▶ _Exercise brief_: From the records below, transcribe exactly the lines that begin at the line with "cbn [list_ascii_of_string flat_map]." and end at the line with "strings and [needs_days_input", both included.

--

Lemma length_lookups {world : Type}
    (crn_lookup : world -> string -> world * result (option section))
    (crns : list string) :
  forall w, length (lookups crn_lookup w crns) = length crns.
Proof.
  induction crns as [|crn crns IH]; intros w; cbn [lookups]; [reflexivity|].
  destruct (crn_lookup w crn) as [w' r]. simpl. by rewrite IH.
Qed.

Lemma day_map_names_known (d : ascii) (day_name : string) :
  day_map_get d day_map = Some day_name ->
  exists i, index (Str.lower day_name) days_of_week = Ok i.
Proof.
  unfold day_map. cbn [day_map_get].
  repeat (destruct (Ascii.eqb _ d); [intros [= <-]; eexists; reflexivity|]).
  discriminate.
Qed.

Lemma parse_time_total (time_str : string) :
  exists r, parse_time time_str = Ok r.
Proof.
  unfold parse_time.
  destruct (try_formats _ _) as [r|e]; eauto.
Qed.

(** Away from the end of the calendar, one day never raises. *)
Lemma day_unit_ok (today : Date.date) (s : section) (d : ascii) (day_name : string) :
  Date.valid today -> Date.toordinal today + 7 <= Date.MAXORDINAL ->
  day_map_get d day_map = Some day_name ->
  exists new, day_unit today s day_name = Ok new.
Proof.
  intros Hv Hmax Hd.
  destruct (day_map_names_known _ _ Hd) as [i Hi].
  destruct (get_next_weekday_date_known today day_name i Hv Hmax Hi)
    as (k & _ & Hk & _).
  unfold day_unit. rewrite Hk. cbn [rbind].
  destruct (parse_time_total (start_time s)) as [st ->].
  destruct (parse_time_total (end_time s)) as [et ->].
  cbn [rbind]. destruct st, et; eauto.
Qed.

Lemma for_days_flat_map (today : Date.date) (s : section) (ds : string) :
  Date.valid today -> Date.toordinal today + 7 <= Date.MAXORDINAL ->
  for_days today s ds []
  = (flat_map (day_events today s) (list_ascii_of_string ds), Ok tt).
Proof.
  intros Hv Hmax. induction ds as [|d ds IH]; [reflexivity|].
  cbn [list_ascii_of_string flat_map]. unfold day_events at 1.
  rewrite !for_days_step.
  destruct (day_map_get d day_map) as [day_name|] eqn:Hd; [|exact IH].
  destruct (day_unit_ok today s d day_name Hv Hmax Hd) as [new ->].
  rewrite for_days_appends, IH. cbn [for_days fst snd].
  reflexivity.
Qed.

(** C6.  For a section that the resolver returns and whose days field is
    "ARR", the loop body appends exactly one dictionary to the events: the
    arranged occurrence, which carries the section's raw start and end time
    strings and [needs_days_input = True], and whose only keys are subject,
    location, needs_days_input, start_time_str and end_time_str, so it has no
    day and no start or end datetime; the current date plays no part in it. *)
Theorem C6_arranged_section :
  forall (world : Type)
         (crn_lookup : world -> string -> world * result (option section))
         (today : Date.date) (crn : string) (s : section) (w w' : world)
         (events : list (gmap string pyval)),
    crn_lookup w crn = (w', Ok (Some s)) ->
    days s = "ARR"%string ->
    process_crn crn_lookup today crn (w, events)
    = (w', events ++ [arranged_event s])
    /\ arranged_event s !! "needs_days_input"%string = Some (VBool true)
    /\ arranged_event s !! "start_time_str"%string = Some (VStr (start_time s))
    /\ arranged_event s !! "end_time_str"%string = Some (VStr (end_time s))
    /\ arranged_event s !! "subject"%string = Some (VStr (subject_of s))
    /\ arranged_event s !! "location"%string = Some (VStr (location s))
    /\ dom (arranged_event s)
       = list_to_set ["subject"; "location"; "needs_days_input";
                      "start_time_str"; "end_time_str"]%string
    /\ arranged_event s !! "start_datetime"%string = None
    /\ arranged_event s !! "end_datetime"%string = None
    /\ arranged_event s !! "day"%string = None.
Proof.
  intros world crn_lookup today crn s w w' events Hlookup Hdays.
  split.
  { unfold process_crn, section_body. cbn [fst snd].
    rewrite Hlookup, Hdays. reflexivity. }
  unfold arranged_event.
  repeat split; by simplify_map_eq.
Qed.

(** C6 on an arranged research section. *)
Lemma C6_arranged_section_witness :
  let s := mk_section "CS4994" "Undergraduate Research" "TBA" "ARR" "" "" in
  let lookup := fun (w : nat) (_ : string) => (S w, Ok (Some s)) in
  process_crn lookup (Date.of_ymd 2025 11 3) "83538" (0%nat, [])
  = (1%nat, [arranged_event s])
  /\ arranged_event s !! "needs_days_input"%string = Some (VBool true)
  /\ arranged_event s !! "start_datetime"%string = None.
Proof.
  intros s lookup.
  destruct (C6_arranged_section nat lookup (Date.of_ymd 2025 11 3) "83538" s
              0%nat 1%nat [] eq_refl eq_refl)
    as (H1 & H2 & _ & _ & _ & _ & _ & H3 & _).
  split; [exact H1 | split; [exact H2 | exact H3]].
Defined.

(** C7.  A failure stays within its unit.  Every identifier of the text is
    looked up, and the events of the text are the concatenation, lookup
    after lookup, of what the loop body yields for each answer alone; a
    lookup that raises, or that finds nothing, yields no event and leaves
    the events of the others as they are.  Within a section that is not
    arranged (and away from the end of the calendar) the events are the
    concatenation, day letter after day letter, of what each letter yields
    alone; a letter yields no event when either time string fails to parse
    or the letter is not a day letter, and its one occurrence when it is a
    day letter and both strings parse. *)
Theorem C7_failures_are_contained :
  forall (world : Type)
         (crn_lookup : world -> string -> world * result (option section))
         (today : Date.date) (text : string) (w : world),
    snd (parse_timetable_text crn_lookup today text w)
    = flat_map (fun r => section_body today r [])
               (lookups crn_lookup w (crns_of text))
    /\ length (lookups crn_lookup w (crns_of text)) = length (crns_of text)
    /\ (forall e events, section_body today (Raise e) events = events)
    /\ (forall events, section_body today (Ok None) events = events)
    /\ (forall s,
          Str.contains "ARR" (days s) = false ->
          Date.valid today -> Date.toordinal today + 7 <= Date.MAXORDINAL ->
          section_body today (Ok (Some s)) []
          = flat_map (day_events today s) (list_ascii_of_string (days s)))
    /\ (forall s d,
          parse_time (start_time s) = Ok None \/ parse_time (end_time s) = Ok None
          \/ day_map_get d day_map = None ->
          day_events today s d = [])
    /\ (forall s d day_name event_date st et,
          day_map_get d day_map = Some day_name ->
          get_next_weekday_date today day_name = Ok event_date ->
          parse_time (start_time s) = Ok (Some st) ->
          parse_time (end_time s) = Ok (Some et) ->
          day_events today s d = [day_event s day_name event_date st et]).
Proof.
  intros world crn_lookup today text w.
  split; [|split; [|split; [|split; [|split; [|split]]]]].
  - unfold parse_timetable_text. by rewrite parse_timetable_from.
  - apply length_lookups.
  - reflexivity.
  - reflexivity.
  - intros s Harr Hv Hmax.
    unfold section_body. rewrite Harr.
    by rewrite for_days_flat_map.
  - intros s d H. unfold day_events. rewrite for_days_step.
    destruct (day_map_get d day_map) as [day_name|] eqn:Hd; [|reflexivity].
    unfold day_unit.
    destruct (get_next_weekday_date today day_name) as [event_date|e];
      [|reflexivity].
    cbn [rbind].
    destruct (parse_time_total (start_time s)) as [st Hst].
    destruct (parse_time_total (end_time s)) as [et Het].
    rewrite Hst, Het. cbn [rbind].
    destruct H as [H|[H|H]]; [| |discriminate].
    + rewrite Hst in H. injection H as ->. reflexivity.
    + rewrite Het in H. injection H as ->. by destruct st.
  - intros s d day_name event_date st et Hd Hdate Hst Het.
    unfold day_events. rewrite for_days_step, Hd.
    unfold day_unit. rewrite Hdate, Hst, Het. reflexivity.
Qed.

(** C7 on a text with three identifiers, the world being the number of
    lookups made: the lookup of the first raises, the second section has a
    start time that does not parse, the third meets on "MXW", where X is no
    day letter. *)
Lemma C7_failures_are_contained_witness :
  let s := mk_section "CS1114" "Intro" "McBryde 100" "MXW" "9:00AM" "9:50AM" in
  let bad := mk_section "CS2114" "Data" "McBryde 126" "TR" "noon" "1:15PM" in
  let lookup := fun (w : nat) (crn : string) =>
    (S w,
     if String.eqb crn "83538" then Ok (Some s)
     else if String.eqb crn "11111" then Raise ServiceError
     else if String.eqb crn "22222" then Ok (Some bad)
     else Ok None) in
  let today := Date.of_ymd 2025 11 3 in
  snd (parse_timetable_text lookup today "11111 22222 83538 MWF" 0%nat)
  = section_body today (Raise ServiceError) []
    ++ section_body today (Ok (Some bad)) []
    ++ section_body today (Ok (Some s)) []
  /\ section_body today (Ok (Some s)) []
     = day_events today s "M" ++ day_events today s "X" ++ day_events today s "W"
  /\ day_events today bad "T" = []
  /\ parse_timetable_text lookup today "11111 22222 83538 MWF" 0%nat
     = (3%nat,
        [day_event s "Monday" (Date.of_ymd 2025 11 10)
           (Date.mk_time 9 0 0 0) (Date.mk_time 9 50 0 0);
         day_event s "Wednesday" (Date.of_ymd 2025 11 5)
           (Date.mk_time 9 0 0 0) (Date.mk_time 9 50 0 0)]).
Proof.
  intros s bad lookup today.
  destruct (C7_failures_are_contained nat lookup today "11111 22222 83538 MWF" 0%nat)
    as (Hbatch & _ & _ & _ & Hdays & Hdrop & _).
  split.
  { rewrite Hbatch. vm_compute. reflexivity. }
  split.
  { rewrite (Hdays s eq_refl).
    - cbn [list_ascii_of_string days s flat_map]. by rewrite app_nil_r.
    - vm_compute. split; discriminate.
    - vm_compute. discriminate. }
  split; [apply Hdrop; left; vm_compute; reflexivity|].
  vm_compute. reflexivity.
Defined.
(** [_update_config_from_file(config, cfg_file)], lines 113 to 131.  The
    recursion follows the [BASE] entries of the files and nothing bounds
    it in the source, so it takes fuel; [None] is the run that has not
    ended within the fuel.  An exception ends the call where it is raised:
    the [freeze()] of line 131 is not reached then. *)
Fixpoint _update_config_from_file (fuel : nat) (cfg_file : string)
  (config : CfgNode) {struct fuel} : option result :=
  match fuel with
  | O => None
  | S fuel' =>
      let config := defrost config in
      match fs cfg_file with
      | NoFile => Some (config, Raise (IOError cfg_file))
      | Malformed => Some (config, Raise (ParseError cfg_file))
      | Doc yaml_cfg =>
          match as_mapping yaml_cfg with
          | None => Some (config, Raise (AttributeError "setdefault"))
          | Some kvs =>
              let base :=
                match dict_get "BASE" kvs with
                | Some b => b
                | None => VList [VStr ""]
                end in
              match iterate base with
              | None => Some (config, Raise TypeError)
              | Some entries =>
                  let bases :=
                    (fix each (entries : list value) (config : CfgNode)
                       {struct entries} : option result :=
                       match entries with
                       | [] => Some (config, Done)
                       | cfg :: rest =>
                           if truthy cfg then
                             match cfg with
                             | VStr name =>
                                 match _update_config_from_file fuel'
                                         (os_path_join (os_path_dirname cfg_file) name)
                                         config with
                                 | None => None
                                 | Some (config', Done) => each rest config'
                                 | Some (config', Raise e) => Some (config', Raise e)
                                 end
                             | _ => Some (config, Raise TypeError)
                             end
                           else each rest config
                       end) entries config in
                  match bases with
                  | None => None
                  | Some (config', Raise e) => Some (config', Raise e)
                  | Some (config', Done) =>
                      match merge_from_file cfg_file config' with
                      | (config'', Done) => Some (freeze config'', Done)
                      | (config'', Raise e) => Some (config'', Raise e)
                      end
                  end
              end
          end
      end
  end.

(** Lines 144 to 167 of [update_config]: the options, in source order. *)
Definition set_amp : step :=
  fun c => match getattr "EVAL" c with
           | inl ev => setattr "AMP" (VBool (negb (truthy ev))) c
           | inr e => (c, Raise e)
           end.

Definition apply_args (args : Namespace) : step :=
  (fun c => (defrost c, Done)) ;;
  when (truthy (arg_dataset args))
    (setattr_in "DATA" "DATASET" (arg_dataset args)) ;;
  when (truthy (arg_batch_size args))
    (setattr_in "DATA" "BATCH_SIZE" (arg_batch_size args) ;;
     setattr_in "DATA" "BATCH_SIZE_EVAL" (arg_batch_size args)) ;;
  when (truthy (arg_batch_size_eval args))
    (setattr_in "DATA" "BATCH_SIZE_EVAL" (arg_batch_size_eval args)) ;;
  when (truthy (arg_image_size args))
    (setattr_in "DATA" "IMAGE_SIZE" (arg_image_size args)) ;;
  when (truthy (arg_accum_iter args))
    (setattr_in "TRAIN" "ACCUM_ITER" (arg_accum_iter args)) ;;
  when (truthy (arg_data_path args))
    (setattr_in "DATA" "DATA_PATH" (arg_data_path args)) ;;
  when (truthy (arg_eval args))
    (setattr "EVAL" (VBool true)) ;;
  when (truthy (arg_pretrained args))
    (setattr_in "MODEL" "PRETRAINED" (arg_pretrained args)) ;;
  when (truthy (arg_resume args))
    (setattr_in "MODEL" "RESUME" (arg_resume args)) ;;
  when (truthy (arg_last_epoch args))
    (setattr_in "TRAIN" "LAST_EPOCH" (arg_last_epoch args)) ;;
  when (truthy (arg_amp args)) set_amp.

(** [update_config(config, args)], lines 134 to 169. *)
Definition update_config (fuel : nat) (config : CfgNode) (args : Namespace)
  : option result :=
  let merged :=
    match arg_cfg args with
    | Some path =>
        if truthy_path (Some path)
        then _update_config_from_file fuel path config
        else Some (config, Done)
    | None => Some (config, Done)
    end in
  match merged with
  | None => None
  | Some (config', Raise e) => Some (config', Raise e)
  | Some (config', Done) => Some (apply_args args config')
  end.

(** [get_config(cfg_file=None)], lines 172 to 177. *)
Definition get_config (fuel : nat) (cfg_file : option string) : option result :=
  let config := clone _C in
  match cfg_file with
  | Some path =>
      if truthy_path (Some path)
      then _update_config_from_file fuel path config
      else Some (config, Done)
  | None => Some (config, Done)
  end.

End Resolver.

(** ** The schema of a configuration *)

(** The shape of a tree: its nodes and their keys, with every leaf erased.
    It is what a merge checks the keys of a document against. *)
Fixpoint shape (v : value) : value :=
  match v with
  | VCfg _ kvs =>
      VCfg false
        ((fix each (d : dict) : dict :=
            match d with
            | [] => []
            | (k, x) :: r => (k, shape x) :: each r
            end) kvs)
  | _ => VNone
  end.

Definition shape_items (d : dict) : dict :=
  map (fun kv => (fst kv, shape (snd kv))) d.




(** The value at a key path, through nodes and mappings. *)
Fixpoint lookup (path : list string) (d : dict) : option value :=
  match path with
  | [] => None
  | [k] => dict_get k d
  | k :: p =>
      match dict_get k d with
      | Some (VDict sub) | Some (VCfg _ sub) => lookup p sub
      | _ => None
      end
  end.

(** The keys of a mapping are distinct, at every level (as in any Python
    dictionary). *)
Fixpoint unique_keys (v : value) : Prop :=
  match v with
  | VDict kvs | VCfg _ kvs =>
      NoDup (keys kvs) /\
      (fix each (d : dict) : Prop :=
         match d with
         | [] => True
         | (_, x) :: r => unique_keys x /\ each r
         end) kvs
  | _ => True
  end.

--

▶ _Expected output_:
  cbn [list_ascii_of_string flat_map]. unfold day_events at 1.
  rewrite !for_days_step.
  destruct (day_map_get d day_map) as [day_name|] eqn:Hd; [|exact IH].
  destruct (day_unit_ok today s d day_name Hv Hmax Hd) as [new ->].
  rewrite for_days_appends, IH. cbn [for_days fst snd].
  reflexivity.
Qed.

(** C6.  For a section that the resolver returns and whose days field is
    "ARR", the loop body appends exactly one dictionary to the events: the
    arranged occurrence, which carries the section's raw start and end time
    strings and [needs_days_input = True], and whose only keys are subject,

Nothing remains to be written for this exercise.